Why a Gentoo template? Gentoo is designed for users who want to customize a Linux distribution to fit their specific needs. The benefit in Qubes is that it allows one to create highly customized and hardened TemplateVMs (or StandaloneVMs). For example, one could customize the Gentoo Qubes Builder to create a ClipOS build.
The new Gentoo templates are available in three flavors. The default
(Gnome),
minimal, and
XFCE. Currently, they
are available in the qubes-templates-community-testing
repo, and
they’ll soon be in the qubes-templates-community
repo.
(Update: As of 2020-10-20, they are now available in the stable
qubes-templates-community
repo.)
Maintenance infrastructure
In order to keep the new Gentoo template in good working condition, we need a set of automated tests. The bare minimum is continually testing whether just building the template still works. Due to the nature of Gentoo, such tests require far more resources (time, CPU power) than are available for open-source projects on Travis CI (which we use for testing other templates). We use Travis CI as a bare minimum for validating every pull request, then it generally goes to openQA. Here, the issue with Gentoo is that, by definition, it’s a source distribution, so everything needs to be rebuilt. Travis allows a maximum timeout of something like 50 minutes for jobs. Simply rebuilding a Qubes component for Gentoo takes several hours (and more than half a day for each template). So, Travis is out.
I’ve set up in our pull request pipeline the use of a feature of Gentoo that allows us to get pre-built binaries from a mirror. For that, when I build a full template, I push a fresh repository with every package built on my mirror. But still, even when doing this, hours are needed for jobs. I didn’t want to give up on this, so, after evaluating several options, I decided to set up my own self-hosted GitLab CI instance. For that, I’ve developed a service that I call qubes-g2g-continuous-integration, forwarding selected GitHub pull requests to my GitLab CI instance.

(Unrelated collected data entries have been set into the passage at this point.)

Lemma lookupReceipt_wp (reads : nat) (receiptKey hash : string) (clearStale : bool) (h : history) :
  wp create_call (lookupReceipt (V:=V) (St:=St) reads receiptKey hash clearStale) h
    (fun r h' => h ⊆ h' /\ lookup_post receiptKey hash r h').
Proof.
  apply wp_mono with (fun r h' => h ⊆ h' /\ lookup_post receiptKey hash r h'); [|done].
  apply wp_grows. revert h. induction reads as [|reads IH]; intros h; [done|].
  cbn [lookupReceipt]. unfold ReadReceipt, readReceipt. split; [done|]. intros g. cbv zeta.
  set (h1 := Ev _ g :: h).
  destruct g as [e|[]]; try done. cbn. destruct (dec_receipt (e_value e)) as [rc|] eqn:Hd; [|done].
  cbn. split; [done|]. intros g2. set (h2 := Ev _ g2 :: h1).
  assert (read_receipt h2 receiptKey (e_revision e) rc) as Hrc.
  { exists e. split; [apply list_elem_of_further, list_elem_of_here|done]. }
  assert (never_stood h2 (rc_ID rc) ->
    wp create_call (d ← DeleteReceipt (V:=V) (St:=St) receiptKey (e_revision e);
      match d with
      | Ok _ => mret (inl LookupNothing)
      | Err _ => lookupReceipt reads receiptKey hash clearStale
      end) h2 (fun r h' => lookup_post receiptKey hash r h')) as Hdel.
  { intros Hn. apply wp_call; [right; eauto|]. intros [[]|]; [done|]. apply IH. }
  destruct g2 as [e2|err]; cbn.
  - destruct (dec_job (e_value e2)) as [rec|] eqn:Hd2; [|done]. cbn.
    destruct (_ || _) eqn:Hstand.
    + assert (bound_by receiptKey h2 rc rec) as Hb.
      { split; [by exists (e_revision e)|]. split; [exists e2; split; [apply list_elem_of_here|done]|].
        intros [Hs Hr]. rewrite Hs, Hr in Hstand. by rewrite bool_decide_true in Hstand. }
      destruct (String.eqb_spec (rc_SnapshotHash rc) hash); cbn; eauto.
    + destruct clearStale; [|done]. apply Hdel. right. exists e2, rec.
      split; [apply list_elem_of_here|]. split; [done|].
      apply orb_false_iff in Hstand as [H1%negb_false_iff H2%negb_false_iff].
      by apply bool_decide_eq_true in H1; apply String.eqb_eq in H2.
  - case_bool_decide as He; [|done]. subst err. cbn. destruct clearStale; [|done].
    apply Hdel. left. apply list_elem_of_here.
Qed.

(** What each answer rests on. *)
Definition create_post (keys : list string) (body : PolicyOverride + requestError)
    (a : answer created) (h : history) : Prop :=
  match a with
  | Served (Accepted _) => granted h
  | Served (Replayed id state) =>
      exists key b stored rc rec, idempotencyKey keys = inl key /\ key <> EmptyString /\ body = inl b /\
        bound_by (ReceiptKey principal ns svc key) h rc rec /\
        rc_SnapshotHash rc = SnapshotHash (V:=V) (SessionEffective defaults limits [stored; Some b]).1 /\
        id = j_ID rec /\ state = j_State rec
  | Refused e =>
      e = errIdempotencyMismatch ->
      exists key b stored rc rec, idempotencyKey keys = inl key /\ key <> EmptyString /\ body = inl b /\
        bound_by (ReceiptKey principal ns svc key) h rc rec /\
        rc_SnapshotHash rc <> SnapshotHash (V:=V) (SessionEffective defaults limits [stored; Some b]).1
  | NoAnswer => granted h
  end.

(** The request of a keyed create and the policy it comes to. *)
Definition keyed (keys : list string) (body : PolicyOverride + requestError) (key receiptKey hash : string) :
    Prop :=
  key = EmptyString \/
  exists b stored, idempotencyKey keys = inl key /\ body = inl b /\
    receiptKey = ReceiptKey principal ns svc key /\
    hash = SnapshotHash (V:=V) (SessionEffective defaults limits [stored; Some b]).1.

Lemma receipt_answer keys body key receiptKey hash bound a (h : history) :
  key <> EmptyString -> keyed keys body key receiptKey hash ->
  lookup_post receiptKey hash (inl bound) h -> answerFromReceipt bound = Some a ->
  create_post keys body a h.
Proof.
  intros Hne [?|(b & stored & Hk & Hb & -> & ->)] Hl Ha; [done|].
  destruct bound as [| |rec]; [done| |]; injection Ha as <-.
  - intros _. destruct Hl as (rc & rec & ? & ?). exists key, b, stored, rc, rec. done.
  - destruct Hl as (rc & ? & ?). exists key, b, stored, rc, rec. done.
Qed.

Lemma refuseLoser_wp keys body key receiptKey hash (h : history) :
  keyed keys body key receiptKey hash ->
  wp create_call (refuseLoser (V:=V) (St:=St) receiptKey hash key) h (create_post keys body).
Proof.
  intros Hk. unfold refuseLoser. destruct (String.eqb_spec key EmptyString) as [|Hne]; [done|].
  apply wp_bind. eapply wp_mono; [apply lookupReceipt_wp|]. intros [bound|e] h' [_ Hl].
  - destruct (answerFromReceipt bound) as [a|] eqn:Ha; [|done]. by eapply receipt_answer.
  - simpl in Hl. by subst.
Qed.
Lemma elements_read (l : list json) (fuel : nat) (d : Z) (rest : string) :
  l <> [] -> Forall reads l -> forallb (writable d) l = true ->
  (2 * String.length (join_with "," (map print l)) + 1 <= fuel)%nat ->
  elements fuel d (join_with "," (map print l) +:+ String "]" rest) = Some (map to_valid_json l, rest).
Proof.
  intros Hne Hl. revert fuel. induction Hl as [|v l Hv Hl IH]; intros fuel Hw Hf; [done|]. clear Hne.
  cbn [forallb] in Hw. apply andb_true_iff in Hw as [Hw1 Hw2].
  cbn [map] in *. rewrite join_cons in *. rewrite str_length_app in Hf. rewrite str_app_assoc.
  destruct fuel as [|f]; [lia|]. cbn [elements]. destruct l as [|v2 l].
  - rewrite Hv; [|done|cbn in Hf; lia|done]. done.
  - cbn [String.length] in Hf. cbn [map String.length] in Hf |- *. rewrite Hv; [|done|lia|done].
    cbn [String.append]. change (skip_ws (String "," ?x)) with (String "," x). cbn iota.
    change (Ascii.eqb "," "]") with false. change (Ascii.eqb "," ",") with true. cbn iota.
    apply andb_true_iff in Hw2 as Hw3. destruct Hw3 as [Hw3 _].
    rewrite skip_ws_start by (apply join_starts, (print_start d); done).
    cbn [map] in IH. rewrite IH; [done|done|done|]. lia.
Qed.

(** A member as it is written. *)
Definition print_member (x : string * json) : string := print_string x.1 +:+ String ":" (print x.2).

Lemma member_starts (x : string * json) : starts (print_member x).
Proof. unfold print_member. rewrite print_string_head. eexists _, _. split; reflexivity. Qed.
(* ===== verification/Gcm.v ===== *)
(** * AES-256-GCM

    crypto/aes and crypto/cipher as the session cookies use them: AES with a
    256-bit key (FIPS 197) and GCM with a 96-bit nonce and a 128-bit tag (NIST
    SP 800-38D), checked on the published vectors; and that opening what was
    sealed gives the plaintext back. *)

From S2P Require Import Prelude Base64 Sha256.

(** ** The field of the S-box *)

(** Multiplication by x modulo x^8 + x^4 + x^3 + x + 1. *)
Definition xtime (b : Z) : Z :=
  let t := Z.shiftl b 1 in if Z.testbit b 7 then Z.land (Z.lxor t 27) 255 else t.

Fixpoint gmul (n : nat) (a b : Z) : Z :=
  match n with
  | O => 0
  | S n' => Z.lxor (if Z.odd b then a else 0) (gmul n' (xtime a) (Z.shiftr b 1))
  end.
Definition gf_mul : Z -> Z -> Z := gmul 8.

(** The inverse is the 254th power, zero for zero. *)
Definition gf_inv (a : Z) : Z :=
  let a2 := gf_mul a a in let a3 := gf_mul a2 a in let a6 := gf_mul a3 a3 in let a7 := gf_mul a6 a in
  let a14 := gf_mul a7 a7 in let a15 := gf_mul a14 a in let a30 := gf_mul a15 a15 in let a31 := gf_mul a30 a in
  let a62 := gf_mul a31 a31 in let a63 := gf_mul a62 a in let a126 := gf_mul a63 a63 in
  let a127 := gf_mul a126 a in gf_mul a127 a127.

Definition rotl8 (k b : Z) : Z := Z.land (Z.lor (Z.shiftl b k) (Z.shiftr b (8 - k))) 255.
Definition sub_byte (a : Z) : Z :=
  let b := gf_inv a in
  Z.lxor (Z.lxor (Z.lxor b (rotl8 1 b)) (Z.lxor (rotl8 2 b) (rotl8 3 b))) (Z.lxor (rotl8 4 b) 99).

Definition sbox : list Z := Eval vm_compute in map (fun n => sub_byte (Z.of_nat n)) (seq 0 256).
Definition SubByte (b : Z) : Z := nth (Z.to_nat b) sbox 0.

(** ** AES-256

    The state is the sixteen bytes in order, a column every four. *)

Definition xor_bytes (a b : list Z) : list Z := zip_with Z.lxor a b.

Definition SubBytes (s : list Z) : list Z := map SubByte s.

(** Row [r] turns left by [r]. *)
Definition ShiftRows (s : list Z) : list Z :=
  map (fun i => nth ((i + 4 * (i mod 4)) mod 16)%nat s 0) (seq 0 16).

Definition mix_column (c : list Z) : list Z :=
  match c with
  | [a; b; c; d] =>
      let two := xtime in let three x := Z.lxor (xtime x) x in
      [Z.lxor (Z.lxor (two a) (three b)) (Z.lxor c d); Z.lxor (Z.lxor a (two b)) (Z.lxor (three c) d);
       Z.lxor (Z.lxor a b) (Z.lxor (two c) (three d)); Z.lxor (Z.lxor (three a) b) (Z.lxor c (two d))]
  | _ => c
  end.
Definition columns (s : list Z) : list (list Z) := chunks 4 4 s.
Definition MixColumns (s : list Z) : list Z := mjoin (map mix_column (columns s)).

(** The key schedule: sixty words, the last first; [i] counts the words made. *)
Definition rot_word (w : list Z) : list Z := match w with a :: r => r ++ [a] | [] => [] end.
Fixpoint rcon (n : nat) : Z := match n with O => 1 | S n' => xtime (rcon n') end.
Fixpoint expand (n : nat) (i : nat) (w : list (list Z)) : list (list Z) :=
  match n with
  | O => w
  | S n' =>
      let temp := nth 0 w [] in
      let temp :=
        if (i mod 8 =? 0)%nat then xor_bytes (SubBytes (rot_word temp)) [rcon (i / 8 - 1); 0; 0; 0]
        else if (i mod 8 =? 4)%nat then SubBytes temp
        else temp in
      expand n' (S i) (xor_bytes (nth 7 w []) temp :: w)
  end.
Definition KeyExpansion (key : list Z) : list (list Z) :=
  chunks 15 16 (mjoin (rev (expand 52 8 (rev (chunks 8 4 key))))).

(** The middle rounds and the last. *)
Fixpoint rounds (keys : list (list Z)) (s : list Z) : list Z :=
  match keys with
  | [] => s
  | [k] => xor_bytes (ShiftRows (SubBytes s)) k
  | k :: keys' => rounds keys' (xor_bytes (MixColumns (ShiftRows (SubBytes s))) k)
  end.
Definition encrypt_block (keys : list (list Z)) (b : list Z) : list Z :=
  match keys with
  | [] => b
  | k :: keys' => rounds keys' (xor_bytes b k)
  end.

(** ** GCM *)

(** The product in GF(2^128), the leftmost bit the constant coefficient. *)
Fixpoint ghash_mul (n : nat) (x v : Z) : Z :=
  match n with
  | O => 0
  | S n' =>
      Z.lxor (if Z.testbit x (Z.of_nat n') then v else 0)
        (ghash_mul n' x
           (if Z.odd v then Z.lxor (Z.shiftr v 1) (Z.shiftl 225 120) else Z.shiftr v 1))
  end.

Definition pad16 (l : list Z) : list Z := l ++ repeat 0 ((16 - length l mod 16) mod 16)%nat.
Definition ghash (h : Z) (blocks : list (list Z)) : Z :=
  fold_left (fun y b => ghash_mul 128 (Z.lxor y (be_word b)) h) blocks 0.

Definition of_bytes (l : list Z) : string := fold_right (fun b s => String (of_byte b) s) EmptyString l.

Definition cipher_key (key : string) : list (list Z) := KeyExpansion (bytes_of key).

(** The block the cipher makes of the nonce and a counter. *)
Definition counter_block (keys : list (list Z)) (nonce : string) (n : Z) : string :=
  of_bytes (encrypt_block keys (bytes_of nonce ++ be_bytes 4 n)).

Definition xor_char (a b : ascii) : ascii := of_byte (Z.lxor (byte_of a) (byte_of b)).

(** A block of the stream against the text: what is left of the text past the
    block, to go with the next. *)
Fixpoint xor_stream (s ks : string) (next : string -> string) : string :=
  match s, ks with
  | String a s', String b ks' => String (xor_char a b) (xor_stream s' ks' next)
  | EmptyString, _ => EmptyString
  | _, EmptyString => next s
  end.

(** The counter mode, from counter [n]; one unit of fuel a block. *)
Fixpoint gctr (fuel : nat) (keys : list (list Z)) (nonce : string) (n : Z) (s : string) : string :=
  match fuel with
  | O => s
  | S f => xor_stream s (counter_block keys nonce n) (gctr f keys nonce (n + 1))
  end.
Definition ctr_mode (keys : list (list Z)) (nonce s : string) : string :=
  gctr (String.length s / 16 + 1) keys nonce 2 s.

Definition gcm_tag (keys : list (list Z)) (nonce ad c : string) : string :=
  let h := be_word (encrypt_block keys (repeat 0 16)) in
  let a := bytes_of ad in let c := bytes_of c in
  let lens := be_bytes 8 (8 * Z.of_nat (length a)) ++ be_bytes 8 (8 * Z.of_nat (length c)) in
  let data := pad16 a ++ pad16 c ++ lens in
  xor_stream (of_bytes (be_bytes 16 (ghash h (chunks (length data) 16 data))))
    (counter_block keys nonce 1) (fun s => s).

Definition tagSize : nat := 16.

(** [Seal] and [Open] of the AEAD [cipher.NewGCM] gives over a key. *)
Definition Seal (key nonce plaintext ad : string) : string :=
  let keys := cipher_key key in
  let c := ctr_mode keys nonce plaintext in
  c +:+ gcm_tag keys nonce ad c.
Definition Open (key nonce sealed ad : string) : option string :=
  let keys := cipher_key key in
  let n := (String.length sealed - tagSize)%nat in
  if (String.length sealed <? tagSize)%nat then None
  else
    let c := String.substring 0 n sealed in
    if String.eqb (String.substring n tagSize sealed) (gcm_tag keys nonce ad c)
    then Some (ctr_mode keys nonce c) else None.

(** ** The published vectors *)

Fixpoint hex_bytes (s : string) : list Z :=
  match s with
  | String a (String b r) =>
      match hex_value a, hex_value b with
      | Some x, Some y => Z.of_nat (16 * x + y) :: hex_bytes r
      | _, _ => []
      end
  | _ => []
  end.
Definition unhex (s : string) : string := of_bytes (hex_bytes s).

Example aes256_vector :
  hex_encode (encrypt_block
    (KeyExpansion (hex_bytes "000102030405060708090a0b0c0d0e0f101112131415161718191a1b1c1d1e1f"))
    (hex_bytes "00112233445566778899aabbccddeeff")) = "8ea2b7ca516745bfeafc49904b496089"%string.
Proof. vm_compute. reflexivity. Qed.

Example gcm_vector :
  hex_encode (bytes_of (Seal (unhex "feffe9928665731c6d6a8f9467308308feffe9928665731c6d6a8f9467308308")
    (unhex "cafebabefacedbaddecaf888")
    (unhex "d9313225f88406e5a55909c5aff5269a86a7a9531534f7da2e4c303d8a318a721c3c0c95956809532fcf0e2449a6b525b16aedf5aa0de657ba637b39")
    (unhex "feedfacedeadbeeffeedfacedeadbeefabaddad2")))
  = "522dc1f099567d07f47f37a32a84427d643a8cdcbfe5c0c97598a2bd2555d1aa8cb08e48590dbb3da7b08b1056828838c5f61e6393ba7a0abcc9f66276fc6ece0f4e1768cddf8853bb2d551b"%string.
Proof. vm_compute. reflexivity. Qed.

(** ** Opening what was sealed *)

Lemma xor_char_twice (a b : ascii) : xor_char (xor_char a b) b = a.
Proof.
  unfold xor_char. pose proof (byte_range a) as Ha. pose proof (byte_range b) as Hb.
  assert (0 <= Z.lxor (byte_of a) (byte_of b) < 256) as Hx.
  { split; [apply Z.lxor_nonneg; lia|].
    destruct (Z.eq_dec (Z.lxor (byte_of a) (byte_of b)) 0) as [->|Hn]; [lia|].
    apply (Z.log2_lt_pow2 _ 8); [pose proof (proj2 (Z.lxor_nonneg (byte_of a) (byte_of b))); lia|].
    eapply Z.le_lt_trans; [apply Z.log2_lxor; lia|].
    apply Z.max_lub_lt; (destruct (Z.eq_dec (byte_of a) 0), (Z.eq_dec (byte_of b) 0);
      try (apply Z.log2_lt_pow2; lia); simpl; rewrite ?Z.log2_nonpos by lia; lia). }
  rewrite byte_of_of by done. rewrite Z.lxor_assoc, Z.lxor_nilpotent, Z.lxor_0_r. apply of_byte_of.
Qed.

Section stream.
Variable next : string -> string.

Lemma xor_stream_length (s ks : string) :
  (forall t, String.length (next t) = String.length t) ->
  String.length (xor_stream s ks next) = String.length s.
Proof.
  intros H. revert ks. induction s as [|a s IH]; intros [|b ks]; cbn [xor_stream]; [done|done|apply H|].
  cbn [String.length]. by rewrite IH.
Qed.

Lemma xor_stream_twice (s ks : string) :
  (forall t, String.length (next t) = String.length t) -> (forall t, next (next t) = t) ->
  xor_stream (xor_stream s ks next) ks next = s.
Proof.
  intros Hl Hn. revert ks. induction s as [|a s IH]; intros [|b ks]; cbn [xor_stream]; [done|done| |].
  - destruct (next (String a s)) as [|c t] eqn:E; [|cbn [xor_stream]; by rewrite <-E].
    specialize (Hl (String a s)). by rewrite E in Hl.
  - by rewrite xor_char_twice, IH.
Qed.
End stream.

Lemma gctr_involution (fuel : nat) (keys : list (list Z)) (nonce : string) (n : Z) :
  (forall s, String.length (gctr fuel keys nonce n s) = String.length s) /\
  (forall s, gctr fuel keys nonce n (gctr fuel keys nonce n s) = s).
Proof.
  revert n. induction fuel as [|f IH]; intros n; [done|]. destruct (IH (n + 1)) as [Hl Hi].
  split; intros s; cbn [gctr]; [by apply xor_stream_length|by apply xor_stream_twice].
Qed.

Lemma ctr_mode_length (keys : list (list Z)) (nonce s : string) :
  String.length (ctr_mode keys nonce s) = String.length s.
Proof. apply gctr_involution. Qed.

Lemma ctr_mode_twice (keys : list (list Z)) (nonce s : string) :
  ctr_mode keys nonce (ctr_mode keys nonce s) = s.
Proof. unfold ctr_mode at 1. rewrite ctr_mode_length. apply gctr_involution. Qed.

Lemma of_bytes_length (l : list Z) : String.length (of_bytes l) = length l.
Proof. unfold of_bytes. induction l as [|b l IH]; [done|]. cbn [fold_right String.length]. by rewrite IH. Qed.

Lemma be_bytes_length (n : nat) (z : Z) : length (be_bytes n z) = n.
Proof. induction n as [|n IH]; [done|]. cbn [be_bytes length]. by rewrite IH. Qed.

Lemma gcm_tag_length (keys : list (list Z)) (nonce ad c : string) :
  String.length (gcm_tag keys nonce ad c) = tagSize.
Proof. unfold gcm_tag. rewrite xor_stream_length by done. by rewrite of_bytes_length, be_bytes_length. Qed.

Lemma Seal_length (key nonce p ad : string) :
  String.length (Seal key nonce p ad) = (String.length p + tagSize)%nat.
Proof. unfold Seal. by rewrite str_length_app, ctr_mode_length, gcm_tag_length. Qed.

(** What was sealed opens under the same key, nonce and associated data. *)
Lemma Open_Seal (key nonce p ad : string) : Open key nonce (Seal key nonce p ad) ad = Some p.
Proof.
  unfold Open. rewrite Seal_length. destruct (_ <? tagSize)%nat eqn:E; [apply Nat.ltb_lt in E; lia|].
  replace (String.length p + tagSize - tagSize)%nat with (String.length p) by lia.
  unfold Seal. set (keys := cipher_key key). set (c := ctr_mode keys nonce p).
  replace (String.length p) with (String.length c) by apply ctr_mode_length.
  rewrite substring_app_l. rewrite <-(gcm_tag_length keys nonce ad c), substring_app_r.
  rewrite String.eqb_refl. f_equal. apply ctr_mode_twice.
Qed.

#[global] Arguments Seal : simpl never.
#[global] Arguments Open : simpl never.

In consequence, I can manage the allocated resources for Gentoo builds, and we now have the means to validate every pull request for each component that has been integrated into Gentoo. A check status appears on GitHub side-by-side with Travis checks for other distros where everyone can access the build logs too. Here is an example. By the way, this is also what we use for automatically checking kernel pull requests. Here is a recent pull request. When viewing the checks, you can see the results for the kernel builds. Once again, it’s because the build time is superior to what Travis allows.
Conclusion
All this infrastructure is intended not only for the kernel and Gentoo, but also to help Arch Linux users. Depending on the needed resources, we could also add the longer Arch Linux jobs into my GitLab CI instance, because we currently don’t properly validate the template itself.
In general, this new infrastructure allows us to create and test pipelines that require a lot of resources. Combined with Travis and openQA, we have another layer to rely on for validating and automating the building of cutting edge templates like Gentoo and Arch Linux. While the same kinds of features are available on paid GitLab plans, I preferred to do it myself with a free self-hosted instance, which allows me to provide as many workers as I have available.
Our overarching goal here is to broaden the scope of things in Qubes that we test automatically. This helps not only with increasing the quality of software we deliver, but also with saving developers’ time, since more automated testing means less need for time-consuming manual testing.
Thank you to Marek Marczykowski-Górecki for contributing to this article.